Files
mlx-video/mlx_video/models/ltx/video_vae/decoder.py
2026-01-17 23:17:08 +01:00

628 lines
23 KiB
Python

"""Video VAE Decoder for LTX-2 with timestep conditioning.
Architecture (from PyTorch weights):
- conv_in: 128 -> 1024
- up_blocks.0: 5 ResBlocks at 1024 (with timestep)
- up_blocks.1: Conv 1024 -> 4096, depth2space -> 512, upscale 2x
- up_blocks.2: 5 ResBlocks at 512 (with timestep)
- up_blocks.3: Conv 512 -> 2048, depth2space -> 256, upscale 2x
- up_blocks.4: 5 ResBlocks at 256 (with timestep)
- up_blocks.5: Conv 256 -> 1024, depth2space -> 128, upscale 2x
- up_blocks.6: 5 ResBlocks at 128 (with timestep)

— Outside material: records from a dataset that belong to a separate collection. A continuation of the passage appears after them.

(* ===== verification/Prelude.v ===== *)
(** * Network Operations Platform: a verification library

    The platform discovers network devices, keeps what it learned as durable jobs,
    evidence and snapshots, compares it with the source of truth in NetBox and
    evaluates compliance policies on the differences.  This library translates its
    backend ([src/backend/app]) into shallow definitions and proves what makes each
    part correct.

    ** Parts and how they interact

    An operator submits a discovery job for a target.  The worker ([discovery/worker.py])
    claims queued jobs under a lease, keeps the lease alive and executes them through
    the execution service ([discovery/execution.py]); a job whose scope is a range fans
    out over child jobs ([discovery/fanout.py]).  One execution tries the transports its
    credential profile allows, in order ([discovery/multi_transport.py]), and stores
    evidence, a snapshot and a result.  All of them talk to the job table through the
    repositories of [persistence/discovery_repositories.py].

    Independently, an orchestration run ([orchestration/]) synchronizes the inventory
    from NetBox ([services/inventory.py], [integrations/netbox/]), collects a live one
    through the collector runtime ([collectors/runtime/]), which parses and normalizes
    what devices answer ([parsers/], [normalization/]), compares the two ([comparison/]),
    evaluates policies ([policies/], [evaluation/], [decision/]) and persists the outcome.
    Runs are queued as background jobs ([jobs/]), which schedules submit
    ([scheduler/]); every stage publishes events ([events/]).  Sessions to devices pass
    a circuit breaker, a rate limiter and a pool ([transports/]).

    ** Files

    Foundations.
    - Prelude.v: identifiers, instants, Python truth and strings, [StrEnum] as a class
      with its round trip, list and option lemmas, tactics and hint databases.
    - Effects.v: exception classes with their subclass relation, the state-and-exception
      monad [M], [try_except], [try_finally], and the lemmas that run it.
    - Vocabulary.v: every [StrEnum].  Json.v: values of JSON columns.  Dicts.v: Python
      dictionaries by insertion order.

    Discovery.
    - Contracts.v: [discovery/contracts.py], [scopes.py], [leases.py]; IPv4.v: the part of
      [ipaddress] the scopes need, for IPv4.
    - ResultStates.v: [result_states.py].  Probing.v: [probing.py].
    - Records.v, Session.v: the tables of [persistence/models.py] and the statements a
      repository runs on them.
    - JobRepository.v, Cancellation.v, EvidenceStore.v: the
      repositories.  Fanout.v: children and reconciliation.
    - TransportPolicy.v, MultiTransport.v, Redaction.v: the transport chain, its
      execution, and what is removed from messages before they are stored.
    - Execution.v, Worker.v: the execution service and the worker.

    Transports: Resilience.v (the breaker, the limiter, the retries and the
    pool), TransportManager.v.

    Inventories and compliance: Inventories.v ([inventory/], [snapshot/]), Comparison.v,
    Policies.v, Evaluation.v (with [decision/]).

    Collection and orchestration: Normalization.v ([parsers/], [normalization/]),
    PriorityQueue.v (the queues of both runtimes), CollectorRuntime.v, AuditTrail.v (with [events/]),
    Orchestration.v, Jobs.v and Scheduler.v (with their routes), Cache.v ([cache/redis.py]),
    NetBoxClient.v, DiscoveryEngine.v (the older discovery path: [discovery/engine.py],
    [pipeline.py], [registry.py], [filters.py], [statistics.py], [scheduler.py]).

    Data access and API: TargetRepository.v (targets and profiles), JobQueries.v (listings
    of jobs), Schemas.v, DiscoveryApi.v and CidrVariance.v ([schemas/discovery.py],
    [api/v1/discovery.py]), CredentialsApi.v ([api/v1/credentials.py]), Auth.v ([auth/],
    [cli.py]), AuditTrail.v ([audit/]), Application.v ([core/application.py],
    [core/lifecycle.py], the environment file, [notifications/]).

    Devices: Credentials.v ([transports/credentials.py], [secret_provider.py]), Adapters.v
    (the five transports, the Telnet login), CiscoPlatforms.v ([vendors/cisco/]),
    CiscoParser.v and CiscoCollector.v ([collectors/cisco/]).

    History: SnapshotModels.v ([snapshot/models.py], [mapper.py]), History.v
    ([persistence/repositories.py], [comparison/snapshot_service.py]), HistoryApi.v (the
    routes over devices, snapshots, inventories, findings and runs), Analytics.v
    ([analytics/], with the calendar it needs), Dashboard.v ([dashboard/] and its routes), Reporting.v
    ([reporting/]), NetBoxSync.v ([api/v1/integrations.py]).

    Texts of the standard library: Texts.v (integers and pieces of text), RegularExpressions.v (a matcher for [re]),
    JsonText.v ([json.loads], [json.dumps]).

    Operations keep the names of the functions they translate (a suffix tells apart
    methods of one name), classes are records, enumerations inductive types; [x.py] and
    the lines are given by the comments of each file.

    ** What is proved

    - The job table.  Durability.v proves the invariant of a row and
      that every statement keeps it next to other transactions; JobBehaviour.v lifts it to
      any sequence of calls ([job_table_invariant], [claimed_at_most_once],
      [finished_jobs_are_final]) and says what each operation does
      ([transition_fenced], [resolve_stale_respects_lease]).
    - Execution.  FallbackTheorems.v: the attempts of a chain and what each
      failure makes of them; ExecutionTheorems.v: an execution settles its job;
      FanoutTheorems.v: reconciliation accounts for every address; WorkerTheorems.v and
      Durability.v: what the worker keeps and what it claims.
    - Secrets.  Redaction.v: the stored text and evidence do not depend on the secret.
    - Transports.  Bounds of the limiter, the retries and the pool; the breaker.
    - Compliance.  ComparisonTheorems.v: the engine refines [in_sync], a relation without
      loops; PolicyTheorems.v: versions, inheritance and selection; EvaluationTheorems.v:
      results, scores and decisions account for every rule and difference.
    - Collection.  NormalizationTheorems.v, PriorityQueue.v, CollectorRuntimeTheorems.v,
      OrchestrationTheorems.v, JobsTheorems.v, AuditTrail.v: what is normalized is valid and
      complete, queues are stable sorts, every run and job comes to one counted end.
    - Scheduling.  SchedulerTheorems.v: the contract [RepositorySpec] of a schedule
      repository, both implementations, and a pass over the due schedules for any of them.
    - NetBox.  NetBoxTheorems.v, Cache.v: retries, pagination, the cached inventory.
    - API and data access.  DiscoveryApiTheorems.v: no request of a tenant touches the
      targets or jobs of another, submissions are atomic and listings end; CidrVariance.v: a variance accounts for every address; TargetRepository.v,
      JobQueries.v: what a deletion removes, what pages hold; CredentialsApi.v: what the
      deletion of a profile leaves, and that a profile whose test succeeds resolves;
      Schemas.v: what a target request that passes satisfies.
    - Application.  Application.v: what every request is answered and what a start recovers.
    - Authentication.  AuthTheorems.v: what a token is worth and for how long, what passes
      the guard, that who registers can log in, what an administrator holds; AuditTrail.v:
      what a record may hold, and that it reads back from its table.
    - Devices.  CiscoParserTheorems.v: printed tables and listings are read back;
      CiscoPlatforms.v: detection; CiscoCollectorTheorems.v: selection, reading
      that only reads, and one valid device from what was read; Credentials.v,
      Adapters.v: who gets which secret, and when it is sent.
    - History.  HistoryTheorems.v: a stored snapshot reads back, a comparison of stored
      snapshots is recorded as it was found, and what the comparison of a device tells;
      Dashboard.v: aggregates account for every comparison; Analytics.v: aggregation ends,
      regression fits lines, trends mean what they say.  Reporting.v: every report is
      generated, its statistics account for what they count, and its HTML and CSV read back.
      NetBoxSync.v: a request submits a job exactly when none is active, and a run settles it.
    - Texts.  JsonText.v: what [dumps] prints [loads] reads back.
    - Demo.v holds the sessions the witnesses evaluate.  Examples named in the theorem
      files evaluate behaviours that differ from what the code means to do.

    ** Effects, concurrency, time

    Code that changes state or raises is a computation [M S A := S -> outcome A * S]; an
    exception keeps the changes made before it.  The database is a [Session]: the view
    of the transaction, the committed tables, a clock and a source of identifiers.
    Other transactions act in the windows between a read and the guarded write that
    follows it ([concurrent_commit]); what they do is a list of functions in the
    initial state that respects the locks the transaction holds, so that every theorem
    quantifies over them.  They act on the jobs.  The writes that stop a child job have no guard but
    have a window, because their race is a finding: those of [reconcile_parent_job] and of
    [_reconcile_owned_tree].  Other writes without a guard have none.  Otherwise the
    identity map of the ORM is not stale; assignments to ORM objects are writes to the
    view at once; [onupdate] columns read the clock once more; advisory locks and the
    race of two inserts of one target are not represented.
    Tasks that an event loop interleaves are given as atomic parts where an interleaving
    matters (the pool of Resilience.v) and otherwise run one after the other: the children of
    a parent, the jobs claimed in a poll, one heartbeat as one beat; one background
    worker.  The clock is a list of instants or a state component, read where the code
    reads it, once per validation, evaluation and breaker check.

    ** Fuel and bounds

    Loops without a structural measure take a number of turns, and a theorem says how
    many are enough: the substitutions of Redaction.v as many as characters; acquiring a
    token two, for a sleep that lasts as asked ([acquire_terminates_iff] says when there
    is an end at all); retries of all kinds the attempts allowed, which is the loop's own
    bound; the inheritance walk the number of packages plus one ([inheritance_complete]);
    draining a queue its length; a background worker's run the length of its queue;
    pagination a number of pages, with an equivalence telling when the reading ends;
    the durable worker's loop any number of turns, which the service only ends by request.

    ** Interfaces

    Arguments, classes or records with laws stand for what is not in the repository or
    is a plug-in of the program: [IpLibrary] (ipaddress, with an IPv4 instance), [Digest]
    (sha256), [FloatRepr], [Regex] (re.search), name-based identifiers, clocks, timers;
    collectors, parsers, normalization rules, probes of a port, event handlers,
    credential providers and device transports as computations; the HTTP client and
    Pydantic's validation of payloads; the storage of snapshots and the other steps of
    the execution service's pipeline.  Inside the program, [RepositorySpec] is what a
    schedule repository promises the scheduler for calls that keep to it, [JobContext] and [HasJobs] what a
    background job uses of a context, [HasCache] what the inventory service uses of a
    cache, [UnitOfWork] and the runtime protocol what an orchestration run uses.

    ** Modelling decisions

    Integers of Python are [Z]; a [float] is an exact rational, without rounding, NaN or
    infinity; a [datetime] is a count of microseconds and always aware; strings are
    ASCII.  [UUID] texts are read in the hyphenated and the plain form.  Requested
    capabilities that are not a list count as none.  Identifiers and times that
    differences, findings and evidence items draw when they are created are left out
    where nothing reads them.  Normalization rules return the result as they leave it
    instead of changing it in place.  The scheduler's tables enforce primary and
    foreign keys, stamp [updated_at] at a flush and list in any order.  The limit of [int] to
    4300 digits is kept in the Cisco parser, whose texts come from devices.  The unused [cache_key] of the NetBox client is left out.

    LIKE patterns are PostgreSQL's, with a backslash as escape; the collation of the
    database and its clock are parameters, and rows that tie stay in any order.  JSON texts
    hold characters below 256 and finite numbers; regular expressions repeat classes of
    characters only, and blanks, words and cases are ASCII's.  [urlparse] is asked for the
    scheme only.  Pydantic reports the first rule a request breaks.  SHA-256 and PBKDF2
    are parameters, with the form of a digest as the one law; lengths of columns (those of
    the audit table apart) and timestamps nothing reads are left out of the tables of
    authentication, and every call of their repositories commits.  Audit metadata that is
    stored is an object.  Snapshots are
    arguments of the two discovery routes that read them, and so is the order of a set.

    The tables of the history list their rows as they were inserted; identities and times
    are drawn when a row is built and keys are checked by the commit.  JSON columns hold
    plain values: an infinite number or an object [json] does not know is not represented.
    The identities a comparison result draws enter as one argument, [ResultIdentity].  openpyxl
    and weasyprint are arguments of the exporters; [csv.writer] and [html.escape] are
    definitions.  The audit service of the NetBox routes writes on a session of its own, and
    their advisory lock is not represented.  For the calendar an instant counts microseconds since 1970 in UTC; years have no bound.

    ** Not modelled

    The sessions of the device transports but for the Telnet login, and the Redis backend
    (I/O over third-party packages); the facade in [history/]; the routes that answer
    constants, counters or one row ([health.py], [version.py], [metrics.py],
    [compliance.py]); the function [_execute_job] of the discovery routes, which nothing
    calls; the wiring of [create_application], the settings class, logging and CORS;
    migrations (the partial unique index they create on active jobs is in Session.v); the
    frontend. *)

From Stdlib Require Export Ascii String ZArith QArith Qround Lia.
From stdpp Require Export base tactics decidable gmap strings pretty list list_numbers.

- pixel_norm + timestep modulation (last_scale_shift_table)
- conv_out: 128 -> 48
- unpatchify: 48 -> 3 with patch_size=4
"""
import math
from typing import Optional
import mlx.core as mx
import mlx.nn as nn
from mlx_video.models.ltx.video_vae.convolution import CausalConv3d, PaddingModeType
from mlx_video.models.ltx.video_vae.ops import unpatchify
from mlx_video.models.ltx.video_vae.sampling import DepthToSpaceUpsample
from mlx_video.models.ltx.video_vae.tiling import TilingConfig, decode_with_tiling
def get_timestep_embedding(
timesteps: mx.array,
embedding_dim: int,
flip_sin_to_cos: bool = True,
downscale_freq_shift: float = 0,
scale: float = 1,
max_period: int = 10000,
) -> mx.array:
"""Create sinusoidal timestep embeddings."""
half_dim = embedding_dim // 2
exponent = -math.log(max_period) * mx.arange(0, half_dim, dtype=mx.float32)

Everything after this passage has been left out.